The core of JavaScript is largely synchronous, in that functions complete their task fully, before completing. Prior to the advent of AJAX, it was really only setTimeout and setInterval that provided asynchronous behavior.
However, it's easy to forget that event handlers are, effectively async code. Attaching a handler does not invoke the handler code and that code isn't executed until some unknowable time in the future.
Then came AJAX, with its calls to the server. These calls could be configured to be synchronous, but developers generally preferred async calls and used callback methods to implement them.
Then, we saw the proliferation of JS libraries and toolkits. These strove to homogenize different browsers' implementations of things and built on the callback approach to async code. You also started to see a lot more synchronous callbacks for things like array iteration or CSS query result handling.
Now, we are seeing Deferreds and Promises in the mix. These are objects that represent the value of a long running operation and provide an API for handling that value when it arrives.
NodeJS leans towards an async approach to many things; that much is true. However this is more a design decision on their part, rather than any inherent async nature of JS.
Javascript is always a synchronous(blocking) single thread language but we can make Javascript act Asynchronous through programming.
Synchronous code:
console.log('a');
console.log('b');
Asynchronous code:
console.log('a');
setTimeout(function() {
console.log('b');
}, 1000);
setTimeout(function() {
console.log('c');
}, 1000);
setTimeout(function() {
console.log('d');
}, 1000);
console.log('e');
This outputs: a e b c d
In node long running processes use process.nextTick() to queue up the functions/callbacks. This is usually done in the API of node and unless your programming(outside the api) with something that is blocking or code that is long running then it doesn't really effect you much. The link below should explain it better then I can.
howtonode process.nextTick()
jQuery AJAX also takes callbacks and such as it its coded not to wait for server responses before moving on to the next block of code. It just rememebers the function to run when the server responds. This is based on XMLHTTPRequest object that the browsers expose. The XHR object will remember the function to call back when the response returns.

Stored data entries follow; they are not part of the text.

(** * web-search: the search tool of the MCP server (src/index.ts)

    A shallow embedding of the two variants of the server found in
    [src/index.ts]: the argument guard [isValidSearchArgs], the
    [CallToolRequestSchema] handler, the tool callback registered with
    [registerTool], and both [performSearch] functions, followed by the
    properties of the specification that concern them.

    What the embedding takes from outside the repository:
    - a JavaScript number is [Js.number]: NaN, the two infinities, or a
      rational.  Every finite double is a rational, and the only operations
      the code applies to a limit ([||], [Math.min], [>=]) are exact, so a
      statement proved for all rationals holds for all doubles.  The two
      zeros are one value; both are falsy and nothing here tells them apart;
    - the body of the HTTP response is given as the tree [cheerio.load]
      builds from it ([Dom.document]); selectors, [find], [text] and [attr]
      are defined on that tree;
    - console output and outbound requests are events of a trace. *)

From Stdlib Require Import List String Ascii Bool Arith ZArith QArith Lia Lqa.
Import ListNotations.
#[local] Set Warnings "-register-all".

Local Close Scope Q_scope.
Local Open Scope string_scope.
Local Open Scope list_scope.
Lemma accumulate_arg_view (args : node) d j v :
  arg_decodes args j v →
  accumulate_arg args d j = Ok
    (if av_hidden v then
       ArgDescriptor (explicit_args_length d) (explicit_args_count d)
         (av_end v) (kernarg_length d) (private_segment_size d)
         (group_segment_size d) (clone_hidden_args_length d)
     else
       ArgDescriptor (av_end v) (u64 (explicit_args_count d + 1))
         (hidden_args_length d) (kernarg_length d) (private_segment_size d)
         (group_segment_size d) (clone_hidden_args_length d)).
Proof.
  intros (m&sz&ty&off&Hm&Hk&Hsz&Hty&Hoff&Hsz'&Hoff'&Hty'). unfold accumulate_arg.
  rewrite Hm. cbn [check_comgr res_bind]. rewrite Hk. cbn [check_comgr res_bind].
  rewrite decide_True by done. rewrite Hsz, Hty, Hoff. cbn [check_comgr res_bind].
  rewrite Hsz', Hoff', Hty'. done.
Qed.

Lemma accumulate_args_views (args : node) vs start d :
  (∀ j v, vs !! j = Some v → arg_decodes args (start + j) v) →
  ∃ h, res_fold (accumulate_arg args) d (seq start (length vs)) =
    Ok (ArgDescriptor (explicit_end (explicit_args_length d) vs)
          (foldl (λ c _, u64 (c + 1)) (explicit_args_count d) (explicit_views vs)) h
          (kernarg_length d) (private_segment_size d) (group_segment_size d)
          (clone_hidden_args_length d)).
Proof.
  revert start d. induction vs as [|v vs IH]; intros start d Hvs.
  { exists (hidden_args_length d). by destruct d. }
  assert (arg_decodes args start v) as Hv.
  { specialize (Hvs 0%nat v eq_refl). by rewrite Nat.add_0_r in Hvs. }
  simpl length. simpl seq. cbn [res_fold].
  rewrite (accumulate_arg_view _ d _ _ Hv). cbn [res_bind].
  edestruct (IH (S start)) as [h ->].
  { intros j w Hj. rewrite Nat.add_succ_comm. by apply Hvs. }
  exists h. unfold explicit_end, explicit_views. rewrite filter_cons.
  destruct (av_hidden v); simpl; [done|].
  rewrite last_cons. by destruct (list.last (filter _ vs)).
Qed.
End argument_views.

Record kernel_decodes {node} `{Comgr node} (value : node) (symbol : bytes)
    (vs : list arg_view) (len priv grp : Z) : Prop := {
  kd_symbol : ∃ f, metadata_lookup value (lit ".symbol") = Some f ∧
                   get_metadata_string f = Ok symbol;
  kd_args : ∃ args, metadata_lookup value (lit ".args") = Some args ∧
                    get_metadata_kind args = Some KIND_LIST ∧
                    get_metadata_list_size args = Some (length vs) ∧
                    ∀ j v, vs !! j = Some v → arg_decodes args j v;
  kd_len : ∃ f, metadata_lookup value (lit ".kernarg_segment_size") = Some f ∧
                md_number f = Ok len;
  kd_priv : ∃ f, metadata_lookup value (lit ".private_segment_fixed_size") = Some f ∧
                 md_number f = Ok priv;
  kd_grp : ∃ f, metadata_lookup value (lit ".group_segment_fixed_size") = Some f ∧
                md_number f = Ok grp;
}.

(** ** A concrete metadata tree, for the witnesses *)
Inductive md_tree :=
| TString (s : bytes)
| TList (l : list md_tree)
| TMap (l : list (bytes * md_tree)).

#[export] Instance comgr_tree : Comgr md_tree := {
  get_metadata_kind n := Some match n with
    | TString _ => KIND_STRING | TList _ => KIND_LIST | TMap _ => KIND_MAP end;
  metadata_lookup n k := match n with
    | TMap l => snd <$> List.find (λ p, bool_decide (p.1 = k)) l | _ => None end;
  get_metadata_list_size n := match n with TList l => Some (length l) | _ => None end;
  index_list_metadata n i := match n with TList l => l !! i | _ => None end;
  comgr_get_metadata_string n := match n with TString s => Some s | _ => None end;
}.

setTimeout(fn, 0) of javascript will run a function once the call stack is empty (next available free tick) which can be used to create async like features.setTimeout(fn, 0) question on stackoverflow
To summerise the async abilities of javascript is as much to do with the environments they are programmed in as javascript itself. You do not gain any magic by just using lots of function calls and callbacks unless your using some API/script.
Jquery Deferred Object Is another good link for async capabilities of jQuery. Googling might find you information on how jQuery Deferred works also for more insight.
In JavaScript the term "asynchronous" typically refers to code that gets executed when the call stack is empty and the engine picks a job from one of its job queues for execution.
Once code is being executed, it represents a synchronous sequence of execution, which continues until the call stack is empty again. This sequence of execution will not be interrupted by events in order to execute some other JavaScript code (when we discard Web Workers). In other words, a single JavaScript environment has no preemptive concurrency.
While synchronous execution is ongoing, events might be registered as jobs in some job queues, but the engine will not process those before first properly execution what is on the call stack. Only when the call stack is empty will the engine take notice of the job queues, pick one according to priority, and execute it (and that is called asynchronous).
Callbacks
Callbacks can be synchronous or asynchronous -- this really depends on how they are called.
For instance, here the callback is executed synchronously:
new Promise(function (resolve) { /* .... */ });
And here the callback is executed asynchronously:
setTimeout(function () { /* ... */ });
It really depends on the function that takes the callback as argument; how it deals with eventually calling that callback.
Ways to get code to execute asynchronously
The core ECMAScript language does not offer a lot of ways to do this. The well-known ones are offered via other APIs, such as the Web API, which are not part of the core language (setTimeout, setInterval, requestAnimationFrame, fetch, queueMicrotask, addEventListener, ...).
Core ECMAScript offers Promise.prototype.then and (depending on that) await. The callback passed to then is guaranteed to execute asynchronously. await will ensure that the next statements in the same function will be executed asynchronously: await makes the current function return, and this function's execution context will be restored and resumed by a job.
It also offers listening to when the garbage collector is about to garbage collect an object, with FinalizationRegistry.
Web Workers
Web Workers will execute in a separate execution environment, with their own call stack. Here preemptive concurrency is possible. When the term asynchronous is used in the JavaScript world, it typically does not refer to this kind of parallelism, although the communication with a Web Worker happens via asynchronous callback functions.
Javascript by default is "synchronous", it's the web APIs that handle "asynchronous" behaviour.
As for the setTimeout example,
console.log(...), in the global scope works straight away, while those inside functions wrapped inside setTimeout, wait inside the callback queue only to be pushed back on the call stack once ready. Thus they take time. Also, the time specified is not exact but the minimum time after which that piece of code can run anytime.
Thanks !